ZMapp clinical use was restricted because of its limited supply. The European Medicines Agency reported that five of seven patients who received the drug as a compassionate use at days 6–16 after the onset of symptoms, in combination with intensive supportive care, survived [35]. Yet no imputability can be assessed from these single-case observations, receiving different dosing and sometimes other investigational treatments. An adaptive randomized clinical trial is ongoing in West Africa, promoted by NIAID [40] to evaluate the efficacy of ZMapp with other potential candidate treatments as comparators, with a fixed dose of 50 mg/kg administered every 3 days.
2.4 Interferons
Interferons (IFN) α and β belong to the class of type-I IFN, a family of cytokines with antiviral, antiproliferative, and immunoregulatory properties [41, 42]. These cytokines are the major effectors of the innate immune response to viral infection, through host cell genes regulation. They hamper intracellular viral replication by several mechanisms, including viral mRNA degradation, inhibition of viral transcription and translation, and interference with the release of viral particles. Furthermore, they enhance the clearance of infected cells by activating the apoptosis mechanism and recruiting cytotoxic cells [43]. As EBOV infection is associated with a strong alteration of host immune response, started by the downregulation of type-I IFN [44, 45] and massive lymphocyte apoptosis [46], IFN supplementation may help control the infection and the associated unregulated inflammatory syndrome. Several recombinant IFNs with chemical structures close to the natural type I IFNs have been commercialized (IFNα-2a, IFNα-2b, IFNβ-1a, IFNβ-1b).

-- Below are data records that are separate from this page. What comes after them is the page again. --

(* ===== verification/Iobridge.v ===== *)
(** * IO bridging (src/PSS_ASIO/Message/IotoIo.{h,cpp}, Iobridge.{h,cpp})

    A mapping asks that the bytes of one address be forwarded to another; when sessions for
    both addresses exist, each is told the session to forward to.  Calls on sessions are
    returned as effects; a null session that is called is a fault. *)

From Stdlib Require Import ZArith Lia.
From S2P Require Import Prelude Define SessionTable.
From stdpp Require Import base numbers list gmap strings.
Local Open Scope Z_scope.

Section IotoIo.

Context {session : Type}.

Record CIo_Connect_Info := mkConnectInfo {
  from_io_ : ClientIPInfo;
  from_io_type_ : EM_CONNECT_IO_TYPE;
  from_session_id_ : Z;
  from_session_ : option session;
  to_io_ : ClientIPInfo;
  to_io_type_ : EM_CONNECT_IO_TYPE;
  to_session_id_ : Z;
  to_session_ : option session;
  bridge_type_ : ENUM_IO_BRIDGE_TYPE;
}.

Notation effects := (list (session_effect session)).

Definition compare_connect_io (from_io : ClientIPInfo) (from_io_type : EM_CONNECT_IO_TYPE)
    (target_io : ClientIPInfo) (target_io_type : EM_CONNECT_IO_TYPE) : bool :=
  String.eqb (m_strClientIP from_io) (m_strClientIP target_io) &&
  (m_u2Port from_io =? m_u2Port target_io) && bool_decide (from_io_type = target_io_type).

Fixpoint check_io_mapping (io_2_io_list : list CIo_Connect_Info) (connect_info : CIo_Connect_Info) : Z :=
  match io_2_io_list with
  | [] => 0
  | c :: io_2_io_list =>
      if compare_connect_io (from_io_ connect_info) (from_io_type_ connect_info) (from_io_ c) (from_io_type_ c)
      then 1
      else if (bool_decide (bridge_type_ connect_info = IO_BRIDGE_BATH) ||
               bool_decide (bridge_type_ c = IO_BRIDGE_BATH)) &&
              compare_connect_io (to_io_ connect_info) (to_io_type_ connect_info) (from_io_ c) (from_io_type_ c)
      then 2
      else check_io_mapping io_2_io_list connect_info
  end.

Definition iotoio_add (io_2_io_list : list CIo_Connect_Info) (from_io : ClientIPInfo)
    (from_io_type : EM_CONNECT_IO_TYPE) (to_io : ClientIPInfo) (to_io_type : EM_CONNECT_IO_TYPE)
    (bridge_type : ENUM_IO_BRIDGE_TYPE) : bool * list CIo_Connect_Info :=
  let connect_info := mkConnectInfo from_io from_io_type 0 None to_io to_io_type 0 None bridge_type in
  if negb (check_io_mapping io_2_io_list connect_info =? 0) then (false, io_2_io_list)
  else (true, io_2_io_list ++ [connect_info]).
(** The callback of a timer puts a message into the queue of a thread. *)
Record TMS := mkTMS {
  m_timerManager : TimerMgr (Z * F);
  m_mapLogicList : gmap Z CLogicTasK;
  m_TidtologicidList : gmap Z Z;
  tms_is_start_ : bool;
  m_tmsEvents : list CTMS_Event;
}.

Definition set_logic (s : TMS) (m : gmap Z CLogicTasK) : TMS :=
  mkTMS (m_timerManager s) m (m_TidtologicidList s) (tms_is_start_ s) (m_tmsEvents s).
Definition set_timers (s : TMS) (m : TimerMgr (Z * F)) : TMS :=
  mkTMS m (m_mapLogicList s) (m_TidtologicidList s) (tms_is_start_ s) (m_tmsEvents s).
Definition add_event (s : TMS) (e : CTMS_Event) : TMS :=
  mkTMS (m_timerManager s) (m_mapLogicList s) (m_TidtologicidList s) (tms_is_start_ s) (m_tmsEvents s ++ [e]).

(** [TMS()] followed by [Init()]: the timer thread runs. *)
Definition TMS_init (t0 : Z) : TMS := mkTMS (mgr_start t0) ∅ ∅ false [].

Definition CreateLogic (s : TMS) (u4LogicID tid : Z) : bool * TMS :=
  match m_mapLogicList s !! u4LogicID with
  | Some _ => (false, s)
  | None =>
      (true, mkTMS (m_timerManager s) (<[u4LogicID := task_start tid u4LogicID]> (m_mapLogicList s))
               (<[tid := u4LogicID]> (m_TidtologicidList s)) (tms_is_start_ s) (m_tmsEvents s))
  end.

(** [GetLogicThreadID] called on the thread [tid]. *)
Definition GetLogicThreadID (s : TMS) (tid : Z) : Z := default 0 (m_TidtologicidList s !! tid).

(** [CloseLogic] up to the [join], and what follows it. *)
Definition CloseLogic_begin (s : TMS) (u4LogicID : Z) : bool * TMS :=
  match m_mapLogicList s !! u4LogicID with
  | Some t =>
      (true, mkTMS (m_timerManager s) (<[u4LogicID := task_close t]> (m_mapLogicList s))
               (delete (thread_id t) (m_TidtologicidList s)) (tms_is_start_ s) (m_tmsEvents s))
  | None => (false, s)
  end.
Definition CloseLogic_end (s : TMS) (u4LogicID : Z) : TMS :=
  set_logic s (delete u4LogicID (m_mapLogicList s)).

(** [AddMessage(id, func)]. *)
Definition AddMessage (s : TMS) (u4LogicID : Z) (func : F) : bool * TMS :=
  if negb (tms_is_start_ s) then (true, add_event s (mkEvent u4LogicID func TMS_EVENT_IMMEDIATELY 0 0))
  else
    match m_mapLogicList s !! u4LogicID with
    | Some t => (true, set_logic s (<[u4LogicID := Put t (run_message func)]> (m_mapLogicList s)))
    | None => (false, s)
    end.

2.4.1 Pharmacokinetics and Safety
The usual dose per injection range is 3–36 MIU three times a week for IFNα and about 30–44 µg weekly for IFNβ, respectively, depending on the indication and administration route. The recombinant type-I IFNs are poorly absorbed from the gastrointestinal tract and therefore have to be given parenterally [47, 48]. Following an intravenous bolus administration, IFN concentration decreases rapidly with a terminal half-life of 4–16 h for IFNα and 1–2 h for IFNβ [47]. By the subcutaneous route, IFN has a good bioavailability (>80 %) and is rapidly absorbed, with peak serum concentrations observed after 1–8 h and 3–15 h for IFNα and IFNβ, respectively [47]. The terminal half-life of IFNβ is prolonged in a subcutaneous administration [49].
The type-I IFNs share a similar safety profile. The most frequently encountered side effects include influenza-like symptoms (myalgia, asthenia, fevers, fatigue, and headache), neuropsychiatric consequences (depression, irritability, memory impairment), myelosuppression (neutropenia and thrombocytopenia), dermatological conditions, and the development or exacerbation of autoimmune disease, in particular thyroiditis [41, 50]. These side effects were reported for long-term treatment, and may have less impact in short-term treatments for acute infection.
2.4.2 Efficacy
The antiviral activity of type-I IFN has been proved in vitro in VeroE6 cells, using an engineered EBOV (Zaire 76) expressing green fluorescent protein with an EC50 of <0.4 ng/mL for IFNβ and 2 ng/mL for IFNα [51].
The efficacy of IFN monotherapy in treating EBOV infection has been evaluated in two NHP studies. The results showed that IFN given in monotherapy as post-exposure therapy had no effect on survival rates but appeared to prolong the survival time from 6 days in the control group (n = 2) to 7.5 days in cynomolgus monkeys receiving IFNα-2b (n = 4) and from 8.3 days in the control group (n = 26, experiment and historical controls) to 13.8 days in monkeys treated with IFNβ (n = 5) [52, 53]. The peak of the viral load appeared later, at day 7 post-challenge, in monkeys receiving IFNα-2b (n = 4) [52] in comparison with non-treated monkeys (peak at day 5 post-challenge, n = 2). In a separate study including two species of NHP infected by 1000 pfu IM of EBOV Kikwit, administration of IFNα in combination with ZMab at day 3 or 4 after the challenge improved the survival rates up to 75 % in cynomolgus macaques (n = 4) and 100 % in rhesus macaques (n = 4), compared with a survival rate of 50 % in ZMab monotherapy (n = 4) [39, 54].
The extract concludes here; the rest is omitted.